Talk about pressure. The president of your native country chats with you before the game. About 100 family members, friends and fans fly in from Central America to see you pitch. Just about everyone else in your homeland is stationed by their TV sets and radios.
They all wanted to see Dennis Martinez become the winningest Latin American pitcher in major-league history. They'll have to wait a few days longer.
"I was a little bit nervous before the game," said Martinez, who gave up nine hits and seven runs in four-plus innings. "There was a lot of excitement, a lot of anxiety to get it over with."
The 43-year-old "El Presidente" was cheered on by the president from his native Nicaragua, Arnoldo Aleman, who met with Martinez before the game and confidently predicted he would break Marichal's record.
Not on this night.
Aleman watched with disappointment from a Turner Field luxury box as Martinez's prospects of going past Marichal, a Hall of Famer from the Dominican Republic, ended when Boston broke a 1-1 tie with a five-run fourth inning.

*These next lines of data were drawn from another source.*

Lemma ungetc_run fp a c :
  is_file fp a → can_read = true → is_byte c →
  ∃ r fp' a', ungetc_unlocked isatty c fp = Ret (r, fp') ∧ is_file fp' a'
    ∧ (r = c ∧ a' = pushed c a ∨ r = EOF ∧ refused_push a a').
Proof.
  intros F Hc Hb. pose proof F as (St & _ & _ & _). unfold ungetc_unlocked.
  rewrite (proj2 (Z.eqb_neq c EOF)) by (unfold is_byte, EOF in *; lia). step (this_run fp).
  rewrite (stream_readable _ St), Hc. cbn [negb].
  destruct (ensure_mode_run fp a F) as (fp1 & E1 & F1 & Hset & _). step E1. pose proof F1 as (St1 & He1 & Hr1 & _).
  destruct (begin_reading fp1 a F1 Hc) as (fp2 & E2 & St2 & R2 & K1 & K2 & _ & K4 & K5). step E2.
  set (fp3 := add _FILE_LAST_READ fp2) in *. step (upd_run (add _FILE_LAST_READ) fp2). fold fp3. step (this_run fp3).
  assert (F3 : is_file fp3 a) by (apply reading_file; [done..|congruence|congruence]).
  destruct (Z.eqb_spec (buffer_mode fp3) _IONBF) as [Hm|Hm].
  { eexists _, _, _. split; [reflexivity|]. split; [|right; split; [done|right; reflexivity]].
    destruct (stream_flag (set_ferrno (Some EBADF) fp3) _FILE_STATUS_ERROR ltac:(auto)) as [St4 _].
    { eapply stream_change; [exact St2|apply St2|done..]. }
    apply reading_file; [done| |flag; rewrite <- He1, <- K4; done|by flag].
    destruct (reading_eof (set_ferrno (Some EBADF) fp3) a _FILE_STATUS_ERROR ltac:(auto)) as [R4 _]; [by destruct R2; split|].
    by apply reading_flags. }
  assert (Hbuf : buffer fp3 ≠ None).
  { rewrite K2. apply (stream_mode _ St1); [done|congruence]. }
  destruct (buffer fp3) as [b|] eqn:Eb; [|done]. pose proof (reading_input _ _ R2) as Hin.
  unfold BUFSIZ in *. destruct (Z.eqb_spec (offset_input_buffer fp3) 0) as [Ho|Ho].
  - rewrite Ho, Z.sub_0_r. rewrite (wrapu_id 64 (amount_input_buffered fp3)), (wrapu_id 64 (8192 - _)) by (unfold in_u; lia).
    destruct (Z.eqb_spec (8192 - amount_input_buffered fp3) 0) as [H0|H0].
    { exists EOF, fp3, a. split; [done|]. split; [done|]. right. split; [done|by left]. }
    replace (8192 - amount_input_buffered fp3 + amount_input_buffered fp3) with 8192 by lia. rewrite (wrapu_id 64 8192) by done.
    destruct (slide_run fp3 a b St2 R2 Eb Hm Ho ltac:(unfold BUFSIZ; lia)) as (b4 & E4 & St4 & R4). unfold BUFSIZ in *.
    destruct (push_char c _ a (unended a) b4 St4 R4) as (fp5 & E5 & F5); [done|done|unfold rebuffer; fields; lia| |done|done|].
    { change (has _FILE_STATUS_ERROR (rebuffer _ _ _ fp3)) with (has _FILE_STATUS_ERROR fp3). congruence. }
    exists c, fp5, (pushed c a). split_and!; [|done|by left]. step E4. exact E5.
  - destruct (push_char c fp3 a a b St2 R2 Eb Hm ltac:(lia)) as (fp5 & E5 & F5); [congruence|done|done|].
    exists c, fp5, (pushed c a). split_and!; [|done|by left].
    rewrite (M_bind_ret _ _ _ true fp3) by done. exact E5.
Qed.

(** ** Flushing a stream *)

Lemma flush_run fp a :
  stream fp → idle fp a ∨ reading fp a ∨ writing fp a → 0 <= apos a →
  ∃ fp', fflush_unlocked fp = Ret (0, fp') ∧ stream fp' ∧ idle fp' (settle a) ∧ keeps fp fp'.
Proof.
  intros St Hph Hpos. unfold fflush_unlocked. step (this_run fp). destruct Hph as [H|[H|H]].
  - exists fp. rewrite (idle_read _ _ H), settle_idle by (done || apply H).
    split_and!; [|done|done|by repeat split]. rewrite (M_bind_ret _ _ fp false fp) by done. step (this_run fp).
    rewrite (idle_write _ _ H). done.
  - destruct (stop_reading_flush fp a St H) as (fp' & E & St' & Hi & K). exists fp'.
    split_and!; [|done..]. rewrite (reading_read _ _ H). erewrite M_bind_ret; [|step E; reflexivity].
    cbn [Z.eqb EOF]. step (this_run fp'). rewrite (idle_write _ _ Hi). done.
  - destruct (stop_writing_flush fp a St H) as (fp' & E & St' & Hi & K). exists fp'.
    rewrite settle_idle by (done || apply H). split_and!; [|done..]. rewrite (writing_read _ _ H).
    rewrite (M_bind_ret _ _ fp false fp) by done. step (this_run fp). rewrite (writing_write _ _ H).
    erewrite M_bind_ret; [|step E; reflexivity]. done.
Qed.

Lemma idle_file fp a :
  stream fp → idle fp a → has _FILE_STATUS_EOF fp = aeof a → has _FILE_STATUS_ERROR fp = aerr a → is_file fp a.
Proof. intros. split_and!; auto. Qed.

The loss wasn't entirely Martinez's fault. Two Atlanta errors led to four unearned runs, and the inning was extended by a questionable call at first base. But Martinez contributed, too, giving up four hits and a walk.
"I'll have to live with it," he said. "It's not going to go your way all the time. I've been in this game a long time. I've seen the good and the bad. This doesn't surprise me."
When the Red Sox began the fifth with back-to-back singles, Atlanta manager Bobby Cox strolled to the mound to make a pitching change. Martinez willingly gave up the ball and, in trademark fashion, sprinted to the dugout to muted applause from the crowd of 43,121.
Martinez (2-3) dropped to 243-190 in a career that began in 1976
one year before teammate Andruw Jones was born. Marichal, who was elected to the Hall of Fame in 1983, had a 243-142 record in a 16-season career, mostly with the San Francisco Giants.
It was the first bad performance by Martinez in more than a month. In 12 previous outings since April 24, he was 1-0 with a save and a 1.11 ERA, allowing only four earned runs in 32 1-3 innings.
Martinez fell behind 1-0 in the first when Darren Bragg tripled and scored on Nomar Garciaparra's single.
The right-hander cruised through the second and third innings, giving up only a single, while his teammates tied it up on consecutive two-out doubles by Javy Lopez and Andruw Jones in the second.
But things unraveled for Martinez and Atlanta in the fourth. Mo Vaughn ed off with a single, then the Braves tried to turn a 5-4-3 double play on Troy O'Leary. Television replays appeared to show the relay throw barely beating O'Leary's lunge for the bag, but umpire Randy Marsh called him safe.
The Red Sox then loaded the bases on a single by John Valentin and a walk to Scott Hatteberg. Mike Benjamin followed with a high bouncer up the middle, but the ball skipped off the glove of second baseman Tony Graffanino for an error, allowing two runs to score.
Martinez struck out counterpart Bret Saberhagen for the second out, but Darren Lewis and Darren Bragg followed with run-scoring singles. On Bragg's hit, Andruw Jones overran the ball in center for the first error by a Braves outfielder this season, allowing Lewis to score all the way from first.
Martinez was making his third start since John Smoltz went on the disabled list. Smoltz is beginning a minor-league rehabilitation assignment and hopes to return to the Braves late next week.
With two off days in the next six days, Martinez may be shut out of another start before Smoltz returns. If not, Martinez will return to the bullpen, where he picked up one of his wins this season.
"If that's where they want me to go after this one, I'll be ready," he said. "Maybe I'll get a win from the bullpen next time."
Saberhagen (8-3) allowed seven hits in seven innings to win his third straight decision. His seven strikeouts were the most in a game since July 29, 1995, when he pitched for the New York Mets.
"I'd like to see him get the record," Saberhagen said of Martinez. "But I didn't want to see him do it tonight. It's not over for him. Some people have written him off, but I'm glad to see him doing well. I hope he makes it."
The Red Sox, beating the Braves for the first time in five interleague games, bounced back strongly from blowing a five-run lead in the ninth inning for a 7-6 loss Monday night. That was the greatest ninth-inning comeback by the Braves since July 5, 1978.
"This win was an important one under those circumstances," Saberhagen said. "A lot of guys had nightmares after that one."
Notes: Atlanta manager Bobby Cox is planning a closer-by-committee setup for a few games to give Mark Wohlers a chance to break out of his slump with less pressure. Wohlers surrendered a run in the eighth inning and has given up six hits, seven earned runs and eight walks in 6 2-3 innings since coming off the disabled list May 24. ... Smoltz, who has been on the disabled list for 2 ½ weeks with a sore elbow, will make a three-inning rehabilitation start Wednesday for Double-A Greenville, followed by a start with Class A Macon on Sunday.